_Task prompt_: Which lines of the material contain the word "ConnectionManager"? Show each one.

*** Opening Given records ***

(* ===== verification/Channels.v ===== *)
(** * Who uses which channel

    The server has two channels: tasks send notifications to the connection
    manager, and the manager sends requests to the dead-man worker.  Nobody
    sends against that direction, and everybody reads only what is meant for
    him - whatever the answers of the environment. *)

From S2P Require Import Prelude Types Externals Effects Etsi014 HashDomain Crypto Osk Deadman Duplex Protocol ConnectionManager Fanout Net.

Inductive channel : Type := Notifications | Requests.

#[export] Instance channel_eq_dec : EqDecision channel.
Proof. solve_decision. Defined.

(** The channel an operation sends to, and the one it receives from. *)
Definition sends (e : effect) : option channel :=
  match e with
  | ESendManager _ => Some Notifications
  | ESendDeadman _ => Some Requests
  | _ => None
  end.

Definition receives (e : effect) : option channel :=
  match e with
  | ESelect => Some Notifications
  | ETimeoutRecv _ => Some Requests
  | _ => None
  end.

(** Operations that may send to [out] and receive from [inp]. *)
Definition between_channels (inp out : option channel) (e : effect) : bool :=
  (bool_decide (sends e = None) || bool_decide (sends e = out)) &&
  (bool_decide (receives e = None) || bool_decide (receives e = inp)).

Abbreviation task_op := (between_channels None (Some Notifications)).
Abbreviation manager_op := (between_channels (Some Notifications) (Some Requests)).
Abbreviation worker_op := (between_channels (Some Requests) None).
Abbreviation no_channel_op := (between_channels None None).

Lemma op_sends inp out e c : between_channels inp out e = true -> sends e = Some c -> out = Some c.
Proof.
  unfold between_channels. intros [[Hn%bool_decide_eq_true_1|Ho%bool_decide_eq_true_1]%orb_true_iff _]%andb_true_iff; congruence.
Qed.

Lemma no_channel_weaken inp out e : no_channel_op e = true -> between_channels inp out e = true.
Proof. by destruct e. Qed.

(** A handler of output keys for the outside world uses no channel. *)
Class OutsideHandler (H : Type) `{OskHandler H} : Prop :=
  outside_set_osk h k r : performs no_channel_op (set_osk (H := H) h k r).

#[export] Instance outfile_outside `{Base64Codec} : OutsideHandler OutfileOskHandler.
Proof. intros h k r. unfold set_osk, outfile_handler, outfile_set_osk. performs_steps. Qed.

#[export] Instance wireguard_outside : OutsideHandler WireGuardOskHandler.
Proof. intros h k r. unfold set_osk, wireguard_handler, wireguard_set_osk. performs_steps. Qed.

(** ** Tasks *)
Section Task.
Context `{Shake256Lib} `{UuidLib} `{Base64Codec} `{!ReqwestLib}.

Lemma fetch_key_performs uri : performs task_op (fetch_key_internal uri).
Proof. unfold fetch_key_internal, http_get. performs_steps. Qed.

Lemma negotiate_key_performs (self : DaisywayServerProtocol (O := FanoutOskHandler)) :
  performs task_op (negotiate_key self).
Proof.
  unfold negotiate_key, fetch_any_key, RekeyReq_new, random_key, write_all, read_exact.
  performs_steps. apply fetch_key_performs.
Qed.

Lemma init_task_performs fuel self id : performs task_op (init_task fuel self id).
Proof.
  unfold init_task, fanout_event_loop, server_event_loop, forever, server_turn, sleep,
    set_fresh_osk, set_osk, fanout_handler, fanout_set_osk, send_manager.
  performs_steps. apply negotiate_key_performs.
Qed.
End Task.

(** ** The connection manager *)
Section Manager.
Context (prof : profile).
Implicit Types m : ConnectionManager OskDeadman.

Lemma drop_option_performs h : performs manager_op (drop_option h).
Proof. unfold drop_option, drop_handle. performs_steps. Qed.

Lemma drop_handles_performs hs : performs manager_op (drop_handles hs).
Proof. induction hs as [|h hs IH]; [done|]. by split. Qed.

Lemma deadman_performs (h : OskDeadman) k r : performs manager_op (set_osk h k r).
Proof. unfold set_osk, deadman_handler, deadman_set_osk, send_deadman. performs_steps. Qed.

Hint Resolve drop_option_performs drop_handles_performs deadman_performs : core.

Lemma on_event_performs m ev : performs manager_op (on_event prof m ev).
Proof.
  unfold on_event, on_accept, prune, drop_handle, on_exit, on_osk, on_osk_from_stale,
    on_osk_from_active, on_osk_from_budding, split_off, drop_map.
  performs_steps; auto.
Qed.

Lemma tcp_server_performs `{UuidLib} fuel (self : DaisywayTcpServer (O := OskDeadman)) :
  performs manager_op (tcp_server_event_loop prof fuel self).
Proof.
  unfold tcp_server_event_loop, manager_event_loop, manager_turn, manager_next, drop_manager, drop_map.
  performs_steps; auto using on_event_performs.
Qed.
End Manager.

(** ** The worker *)
Lemma worker_performs {Broker} `{OutsideHandler Broker} instant_max runtime fuel (self : DeadmanWorker (Broker := Broker)) :
  performs worker_op (worker_thread instant_max runtime fuel self).
Proof.
  assert (Hset : forall k r, performs worker_op (set_osk (broker self) k r))
    by (intros k r; eapply performs_weaken, outside_set_osk; apply no_channel_weaken).
  unfold worker_thread, thread_run, worker_event_loop, worker_turn, erase_stale_osk, random_key.
  performs_steps; auto.
Qed.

*** Closing Given records ***

_Task output_:
From S2P Require Import Prelude Types Externals Effects Etsi014 HashDomain Crypto Osk Deadman Duplex Protocol ConnectionManager Fanout Net.
Implicit Types m : ConnectionManager OskDeadman.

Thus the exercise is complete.